WORK REQUIRED:
Return only the lines running from the top of the entries to the line with "JNum (z : Z)", inclusive, exactly as written.

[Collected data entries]
╭──
(** * catbox cache policy (lib/policy.js): a shallow embedding

    The development follows the source file top to bottom in three parts:
    - [Policy.ttl], the pure expiry calculator;
    - [Policy.compile], the rule compiler with its Joi schema;
    - the policy object itself ([get], [set], [drop], [_generate],
      [_callGenerateFunc], [internals.respond]) as an event-driven state
      machine whose callbacks are first-order closures.

    JavaScript numbers that the policy handles are integral millisecond
    counts; they are modelled by [Z].  [undefined] arguments are [None].
    How a string is read as a number or as a boolean is the business of
    the validation library and of the language; it is a parameter of the
    development ([conv], from [internals.schema] on).
    The definitions come first, the properties after them. *)

From Stdlib Require Import ZArith Lia List Bool String Ascii.
From stdpp Require Import base option list gmap strings fin_maps pretty.

Local Open Scope Z_scope.

(** ** JavaScript values that cross the policy's interface *)

Inductive jsval :=
| JUndefined
| JNull
| JBool (b : bool)
| JNum (z : Z)
| JStr (s : string)
| JFunc (f : nat)
| JObject (o : nat).

#[global] Instance jsval_eq_dec : EqDecision jsval.
Proof. solve_decision. Defined.

(** ToBoolean *)
Definition truthy (v : jsval) : bool :=
  match v with
  | JUndefined | JNull => false
  | JBool b => b
  | JNum z => negb (z =? 0)
  | JStr s => negb (String.eqb s "")
  | JFunc _ | JObject _ => true
  end.

(** ** The compiled rule *)

(** [rule.staleIn] is a number of milliseconds or a user function of
    [(stored, ttl)]. *)
Inductive staleRule :=
| StaleMs (ms : Z)
| StaleFn (f : nat).

(** Fields are [None] when the property is missing from the rule object.
    [generateTimeout] is [Some None] for the value [false]. *)
Record Rule := {
  expiresIn : option Z;
  expiresAt : option (Z * Z);              (* { hours, minutes } *)
  generateFunc : option nat;
  generateTimeout : option (option Z);
  staleIn : option staleRule;
  staleTimeout : option Z;
  dropOnError : option bool;
  pendingGenerateTimeout : option Z;
  generateOnReadError : option bool;
  generateIgnoreWriteError : option bool
}.

(** [const rule = {}] *)
Definition emptyRule : Rule :=
  {| expiresIn := None; expiresAt := None; generateFunc := None;
     generateTimeout := None; staleIn := None; staleTimeout := None;
     dropOnError := None; pendingGenerateTimeout := None;
     generateOnReadError := None; generateIgnoreWriteError := None |}.

(** ** internals.Policy.ttl *)

(** [internals.day] *)
Definition day : Z := 24 * 60 * 60 * 1000.

(** [a || b] on an optional number: [undefined] and [0] are falsy. *)
Definition num_or (a : option Z) (b : Z) : Z :=
  match a with
  | Some z => if z =? 0 then b else z
  | None => b
  end.

(** Truthiness of an optional number. *)
Definition num_truthy (a : option Z) : bool :=
  match a with
  | Some z => negb (z =? 0)
  | None => false
  end.

(** The host's civil clock in a zone with a fixed offset from UTC (in ms):
    [new Date(created)] followed by [setHours], [setMinutes],
    [setSeconds(0)], [setMilliseconds(0)] and [getTime()]. *)
Definition fixedZoneDate (offset created hours minutes : Z) : Z :=
  ((created + offset) `div` day) * day
  + hours * 3600000 + minutes * 60000 - offset.

Definition utcDate : Z -> Z -> Z -> Z := fixedZoneDate 0.

Section TTL.

(** [localDate created hours minutes]: what the [Date] object built from
    [created] reports after the four setters.  It depends on the host
    time zone, so it is left open here. *)
Variable localDate : Z -> Z -> Z -> Z.

(** [internals.Policy.ttl = function (rule, created, now)]; [clock] is the
    value [Date.now()] would return. *)
Definition ttl (rule : Rule) (created now : option Z) (clock : Z) : Z :=
  let now := num_or now clock in
  let created := num_or created now in
  let age := now - created in
  if age <? 0 then 0
  else if num_truthy (expiresIn rule) then
    Z.max (default 0 (expiresIn rule) - age) 0
  else
    match expiresAt rule with
    | Some (hours, minutes) =>
        if age >? day then 0
        else
          let expires := localDate created hours minutes in
          let expires := if expires <=? created then expires + day else expires in
          if now >=? expires then 0 else expires - now
    | None => 0
    end.

End TTL.

(** Rules used in the examples. *)
Definition ruleIn (ms : Z) : Rule :=
  {| expiresIn := Some ms; expiresAt := None; generateFunc := None;
     generateTimeout := None; staleIn := None; staleTimeout := None;
     dropOnError := None; pendingGenerateTimeout := None;
     generateOnReadError := Some true; generateIgnoreWriteError := Some true |}.

Definition ruleAt (h m : Z) : Rule :=
  {| expiresIn := None; expiresAt := Some (h, m); generateFunc := None;
     generateTimeout := None; staleIn := None; staleTimeout := None;
     dropOnError := None; pendingGenerateTimeout := None;
     generateOnReadError := Some true; generateIgnoreWriteError := Some true |}.

(** ** internals.schema and internals.Policy.compile *)

(** The options object: a JavaScript object used as a map from property
    names to values. *)
Abbreviation options := (gmap string jsval).

(** [options.k]: a missing property reads as [undefined]. *)
Definition prop (o : options) (k : string) : jsval := default JUndefined (o !! k).

Definition is_undefined (v : jsval) : bool :=
  match v with JUndefined => true | _ => false end.

Definition is_function (v : jsval) : bool :=
  match v with JFunc _ => true | _ => false end.

(** Joi counts a key as present when its value is not [undefined]. *)
Definition present (o : options) (k : string) : bool := negb (is_undefined (prop o k)).

(** [\d] *)
Definition is_digit (c : ascii) : bool :=
  let n := nat_of_ascii c in (48 <=? n)%nat && (n <=? 57)%nat.

Definition is_colon (c : ascii) : bool := (nat_of_ascii c =? 58)%nat.
(** ** How the factory fails *)

(** X4: the failures of the factory, input by input.  [AssertionError]
    comes out exactly for an unregistered matrix type, whatever the element
    type; [UnboundLocalError] on [nPg] exactly for TRI3, TRI6, QUAD8 and
    TETRA4 with the beam type (the ladders without a beam case), on [x]
    exactly for the hexahedra and prisms with the beam type (where [nPg]
    and the arrays are assigned under one [if]); and every result is a
    rule or one of these three failures or the fixed exception. *)
Theorem factory_failures (e m : string) :
  (Gauss._Gauss_factory e m = Err AssertionError
   <-> ~ In m MatrixType.Get_types) /\
  (Gauss._Gauss_factory e m = Err (UnboundLocalError "nPg")
   <-> In e [ElemType.TRI3; ElemType.TRI6; ElemType.QUAD8; ElemType.TETRA4]
       /\ m = MatrixType.beam) /\
  (Gauss._Gauss_factory e m = Err (UnboundLocalError "x")
   <-> In e [ElemType.HEXA8; ElemType.HEXA20;
             ElemType.PRISM6; ElemType.PRISM15]
       /\ m = MatrixType.beam) /\
  (is_ok (Gauss._Gauss_factory e m) = true \/
   Gauss._Gauss_factory e m = Err AssertionError \/
   Gauss._Gauss_factory e m = Err (UnboundLocalError "nPg") \/
   Gauss._Gauss_factory e m = Err (UnboundLocalError "x") \/
   Gauss._Gauss_factory e m = Err (Exception "Element not implemented.")).
Proof.
  split; [ | split; [ | split]].
  - split; [ | apply factory_unregistered].
    intros H Hm.
    destruct (In_dec_string e catalogue) as [He | He];
      [ | rewrite (factory_outside e m Hm He) in H; discriminate H].
    by_cases He; by_cases Hm; vm_compute in H; discriminate H.
  - split.
    + intros H.
      destruct (In_dec_string m MatrixType.Get_types) as [Hm | Hm];
        [ | rewrite (factory_unregistered e m Hm) in H; discriminate H].
      destruct (In_dec_string e catalogue) as [He | He];
        [ | rewrite (factory_outside e m Hm He) in H; discriminate H].
      by_cases He; by_cases Hm; vm_compute in H; try discriminate H;
        (split; [in_list | reflexivity]).
    + intros [He ->]. by_cases He; vm_compute; reflexivity.
  - split.
    + intros H.
      destruct (In_dec_string m MatrixType.Get_types) as [Hm | Hm];
        [ | rewrite (factory_unregistered e m Hm) in H; discriminate H].
      destruct (In_dec_string e catalogue) as [He | He];
        [ | rewrite (factory_outside e m Hm He) in H; discriminate H].
      by_cases He; by_cases Hm; vm_compute in H; try discriminate H;
        (split; [in_list | reflexivity]).
    + intros [He ->]. by_cases He; vm_compute; reflexivity.
  - destruct (factory_outcomes e m) as [H | [H | [H | [_ [H | H]]]]]; auto 6.
Qed.

(** ** Weights of the rules the factory returns *)

(** X5: outside the segment family, every weight of every rule the factory
    returns is above zero: the two rules with negative weights, the 5-point
    tetrahedron rule and the 8-point prism rule, are never selected. *)
Theorem factory_weights_positive (e m : string) (s : shape) (n : nat) :
  entry e m = Some (s, n) -> s <> Segment ->
  Gauss._Gauss_factory e m = rule s n /\
  forallb positive (rule_weights s n) = true /\
  rule s n <> rule Tetrahedron 5 /\ rule s n <> rule Prism 8.
Proof.
  intros E Hs.
  destruct (entry_In e m (s, n) E) as [He Hm].
  pose proof (factory_catalogued e m He Hm) as F. rewrite E in F.
  destruct F as [F _]. split; [exact F | ].
  pose proof (entry_reachable e m (s, n) E) as R.
  simpl in R.
  repeat (destruct R as [R | R];
          [injection R as <- <-;
           try (exfalso; apply Hs; reflexivity);
           (split; [vm_compute; reflexivity
                   | split; intros K; vm_compute in K; discriminate K])
          | ]).
  contradiction.
Qed.
Lemma loop_inv_step (i : nat) (st : MatchState) :
  i < N -> LoopInv i st ->
  LoopInv (S i) (matchStep referencePositions targetPositions st i).
Proof.
  intros Hi [Hal Hcl Hun Hnd Hrg Hre]. unfold matchStep.
  destruct (findNearest referencePositions targetPositions (buckets st)
                        (available st) _ _ _) as [n|] eqn:Efind.
  - apply findNearest_available in Efind.
    assert (Hn : n < N).
    { destruct (Nat.lt_ge_cases n N) as [|Hge]; [assumption|].
      rewrite nth_overflow in Efind by lia. discriminate. }
    assert (Hfresh : ~ In n (choices (chosen st))).
    { intros Hin. apply Hun in Hin; [congruence|exact Hn]. }
    constructor; cbn [available buckets reordered chosen].
    + now rewrite length_wr.
    + rewrite length_app. simpl. lia.
    + intros k Hk. rewrite nth_wr by lia. rewrite choices_app, in_app_iff.
      simpl. destruct (Nat.eqb_spec k n) as [->|Hne].
      * split; [auto|reflexivity].
      * rewrite (Hun k Hk). split; [auto|].
        intros [H|[H|[]]]; [exact H|congruence].
    + rewrite choices_app.
      apply NoDup_app; [exact Hnd|repeat constructor; intros []|].
      intros c Hc [<-|[]]. contradiction.
    + intros k Hk. rewrite choices_app in Hk. apply in_app_or in Hk.
      destruct Hk as [Hk|[<-|[]]]; auto.
    + rewrite Hre, map_app, flat_app.
      replace (N - i) with (S (N - S i)) by lia.
      rewrite repeat_3S, wr_point
        by (rewrite length_flat, length_map; lia).
      rewrite <- app_assoc. reflexivity.
  - constructor; cbn [available buckets reordered chosen].
    + exact Hal.
    + rewrite length_app. simpl. lia.
    + intros k Hk. rewrite choices_app, app_nil_r. now apply Hun.
    + now rewrite choices_app, app_nil_r.
    + intros k Hk. rewrite choices_app, app_nil_r in Hk. now apply Hrg.
    + rewrite Hre, map_app, flat_app.
      replace (N - i) with (S (N - S i)) by lia.
      rewrite repeat_3S, <- app_assoc. reflexivity.
Qed.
╰──
WRITTEN SOLUTION:
(** * catbox cache policy (lib/policy.js): a shallow embedding

    The development follows the source file top to bottom in three parts:
    - [Policy.ttl], the pure expiry calculator;
    - [Policy.compile], the rule compiler with its Joi schema;
    - the policy object itself ([get], [set], [drop], [_generate],
      [_callGenerateFunc], [internals.respond]) as an event-driven state
      machine whose callbacks are first-order closures.

    JavaScript numbers that the policy handles are integral millisecond
    counts; they are modelled by [Z].  [undefined] arguments are [None].
    How a string is read as a number or as a boolean is the business of
    the validation library and of the language; it is a parameter of the
    development ([conv], from [internals.schema] on).
    The definitions come first, the properties after them. *)

From Stdlib Require Import ZArith Lia List Bool String Ascii.
From stdpp Require Import base option list gmap strings fin_maps pretty.

Local Open Scope Z_scope.

(** ** JavaScript values that cross the policy's interface *)

Inductive jsval :=
| JUndefined
| JNull
| JBool (b : bool)
| JNum (z : Z)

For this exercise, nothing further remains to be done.